Basic Usage
This guide covers the basic usage of AI AutoEvals for automated factuality evaluation.
Configuration
Section titled “Configuration”
Global Settings
Section titled “Global Settings”Visit /admin/config/ai/autoevals to configure global settings:
- Default Evaluation Provider: AI provider and model to use for running evaluations
- Auto-track: Automatically evaluate all matching AI requests
- Operation Types: Which AI operation types to evaluate (chat, chat_completion)
- Fact Extraction Method: Default method for extracting evaluation criteria (fallback setting, see below)
- Context Depth: Number of conversation turns to include for context
- Retention Period: How long to keep evaluation results
- Debug Mode: Enable additional logging for troubleshooting
Important: The “Fact Extraction Method” global setting is used as a fallback. Individual evaluation sets can override this setting with their own configuration. This allows you to have different extraction strategies for different types of content or evaluation sets.
Auto-Tracking
Section titled “Auto-Tracking”The easiest way to use AI AutoEvals is with auto-tracking enabled. This automatically evaluates all AI responses that match your configured operation types.
Enable Auto-Tracking
Section titled “Enable Auto-Tracking”-
Go to
/admin/config/ai/autoevals -
Check the “Auto-track requests” checkbox
-
Save the configuration
All AI requests will now be automatically queued for evaluation.
Process Evaluations
Section titled “Process Evaluations”Evaluations are processed asynchronously. Run the evaluation queue:
drush queue:run ai_autoevals_evaluation_workerOr let cron process them automatically.
Manual Tracking
Section titled “Manual Tracking”For more control, you can selectively track specific requests by adding a tag to your AI calls.
Tagging Requests
Section titled “Tagging Requests”$ai_provider = \Drupal::service('ai.provider')->createInstance('amazeeio');$response = $ai_provider->chat($input, $model, [ 'ai_autoevals:track' => TRUE,]);Only requests with this tag will be evaluated.
Adding Context to Tags
Section titled “Adding Context to Tags”$response = $ai_provider->chat($input, $model, [ 'ai_autoevals:track' => TRUE, 'category' => 'support', 'priority' => 'high',]);This information is stored with the evaluation and can be used for filtering or routing.

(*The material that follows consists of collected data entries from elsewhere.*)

Lemma push_index_fresh_witness :
  (push (push_all (Samples.store 2)
           [Samples.turn "A" "a" None; Samples.turn "B" "b" None;
            Samples.turn "C" "c" None])
     (Samples.turn "D" "d" None)).2
  = Z.of_nat (length [Samples.turn "A" "a" None; Samples.turn "B" "b" None;
                      Samples.turn "C" "c" None]) `min` (2 - 1).
Proof.
  apply (push_index_fresh 2
           [Samples.turn "A" "a" None; Samples.turn "B" "b" None;
            Samples.turn "C" "c" None] (Samples.turn "D" "d" None)).
  lia.
Defined.

(** X12. The index that a successful [create_branch] returns is a lower bound of
    every index that later pushes record for the new branch.  The recorded
    parent, [from_index], is never above that index, and strictly below it
    exactly when the store was not full before the call or [from_index] is
    not the last position. *)
Lemma fork_index_order (self s' : ConversationStack) (from_index index : Z)
    (new_system_prompt new_user_prompt : option pystr) (now : pystr) :
  wf self →
  create_branch self from_index new_system_prompt new_user_prompt now
  = (s', Ok (Some index)) →
  (∀ l i, i ∈ default [] (branches (push_all s' l) !! current_branch s') →
          index ≤ i) ∧
  from_index ≤ index ∧
  (from_index < index ↔
     Deque.len (stack self) < capacity self ∨ from_index < capacity self - 1).
Proof.
  intros Hwf Hcb.
  by destruct (create_branch_parent_index _ _ _ _ _ _ _ Hwf Hcb)
    as (_ & _ & _ & ? & ? & ?).
Qed.

Lemma fork_index_order_witness :
  let s := (push (Samples.store 10)
              (Samples.turn "Initial prompt" "Initial response" None)).1 in
  let s' := (create_branch s 0 (Some (py "New system"))
               (Some (py "Branch prompt")) (py "now")).1 in
  (∀ l i, i ∈ default [] (branches (push_all s' l) !! current_branch s') →
          1 ≤ i) ∧
  0 ≤ 1 ∧
  (0 < 1 ↔ Deque.len (stack s) < capacity s ∨ 0 < capacity s - 1).
Proof.
  intros s s'.
  apply (fork_index_order s s' 0 1 (Some (py "New system"))
           (Some (py "Branch prompt")) (py "now")).
  - split; by vm_compute.
  - reflexivity.
Defined.

Lemma branch_conversation_no_eviction_witness :
  get_branch_conversation
    (push_all (Samples.store 3)
       [Samples.turn "A" "a" (Some 0); Samples.turn "B" "b" (Some 1);
        Samples.turn "C" "c" (Some 0)]) 0 20
  = Ok (last_n (Z.to_nat 20)
          (filter (λ node, branch_id node = 0)
             (push_node (Samples.store 3) <$>
                [Samples.turn "A" "a" (Some 0); Samples.turn "B" "b" (Some 1);
                 Samples.turn "C" "c" (Some 0)]))).
Proof.
  apply (branch_conversation_no_eviction 3
           [Samples.turn "A" "a" (Some 0); Samples.turn "B" "b" (Some 1);
            Samples.turn "C" "c" (Some 0)] 0 20).
  - simpl. lia.
  - lia.
Defined.

(** * Further properties of the message builder *)

(** ** Whitespace around the content *)

Lemma lstrip_id (s : pystr) :
  (∀ c, head s = Some c → isspace c = false) → lstrip s = s.
Proof.
  destruct s as [|c s]; [done|]. intros H. simpl. by rewrite (H c eq_refl).
Qed.

Lemma rstrip_id (s : pystr) :
  (∀ c, last s = Some c → isspace c = false) → rstrip s = s.
Proof.
  intros H. unfold rstrip. rewrite lstrip_id; [apply rev_involutive|].
  intros c Hc. apply H. rewrite <- (rev_involutive s). by rewrite last_rev.
Qed.

Lemma strip_idempotent (s : pystr) : strip (strip s) = strip s.
Proof.
  destruct (strip_stripped_of s) as (pre & post & _ & _ & _ & Hhd & Hlast).
  unfold strip at 1. rewrite lstrip_id by done. by apply rstrip_id.
Qed.

(** X14. [add_line] sees its content only through [strip]: two contents that
    differ in leading and trailing whitespace alone give the same builder,
    and stripping the content before the call changes nothing. *)
Lemma add_line_strip (self : MessageBuilder) (r s t : pystr) :
  strip s = strip t →
  add_line self r (Some s) = add_line self r (Some t) ∧
  add_line self r (Some (strip s)) = add_line self r (Some s).
Proof.
  assert (∀ u v, strip u = strip v →
                 add_line self r (Some u) = add_line self r (Some v)) as Hgen.
  { intros u v Heq. unfold add_line. rewrite !truthy_strip, Heq.
    assert (blank u = blank v) as ->; [|done].
    destruct (blank u) eqn:Hu, (blank v) eqn:Hv; try done.
    - apply strip_nil_iff in Hu. rewrite Heq in Hu.
      apply strip_nil_iff in Hu. congruence.
    - apply strip_nil_iff in Hv. rewrite <- Heq in Hv.
      apply strip_nil_iff in Hv. congruence. }
  intros Heq. split; [by apply Hgen|]. apply Hgen, strip_idempotent.
Qed.

Lemma add_line_strip_witness :
  add_line MessageBuilder__init__ (py "user") (Some (py "  hi  "))
  = add_line MessageBuilder__init__ (py "user") (Some (py "hi ")) ∧
  add_line MessageBuilder__init__ (py "user") (Some (strip (py "  hi  ")))
  = add_line MessageBuilder__init__ (py "user") (Some (py "  hi  ")).
Proof.
  apply (add_line_strip MessageBuilder__init__ (py "user") (py "  hi  ") (py "hi ")).
  reflexivity.
Defined.

(** ** Building from parts of a conversation *)

(** X15. The messages of a conversation are the messages of its first part
    followed by the messages of the rest, whatever the builders held
    before. *)
Lemma build_from_conversation_app (self self' : MessageBuilder)
    (nodes1 nodes2 : list ConversationNode) :
  get_message (build_from_conversation self (nodes1 ++ nodes2))
  = get_message (build_from_conversation self nodes1) ++
    get_message (build_from_conversation self' nodes2).
Proof.
  unfold get_message. rewrite !build_from_conversation_msg.
  unfold assemble. apply bind_app.
Qed.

Understanding Evaluation Scores
Section titled “Understanding Evaluation Scores”Evaluations return scores from 0.0 to 1.0 based on factual accuracy:
| Score | Meaning | Description |
|---|---|---|
| 1.0 | Exact Match | Response fully meets expected criteria |
| 0.6 | Superset | Response includes all expected info plus more |
| 0.4 | Subset | Response has some expected info but missing some |
| 0.0 | Disagreement | Response contradicts expected facts |
Scores are determined by comparing the AI response against evaluation criteria extracted from the user’s question.
View Results
Section titled “View Results”Dashboard Overview
Section titled “Dashboard Overview”Visit /admin/content/ai-autoevals to see:
- Total evaluations processed
- Average score across all evaluations
- Evaluations by status (pending, processing, completed, failed)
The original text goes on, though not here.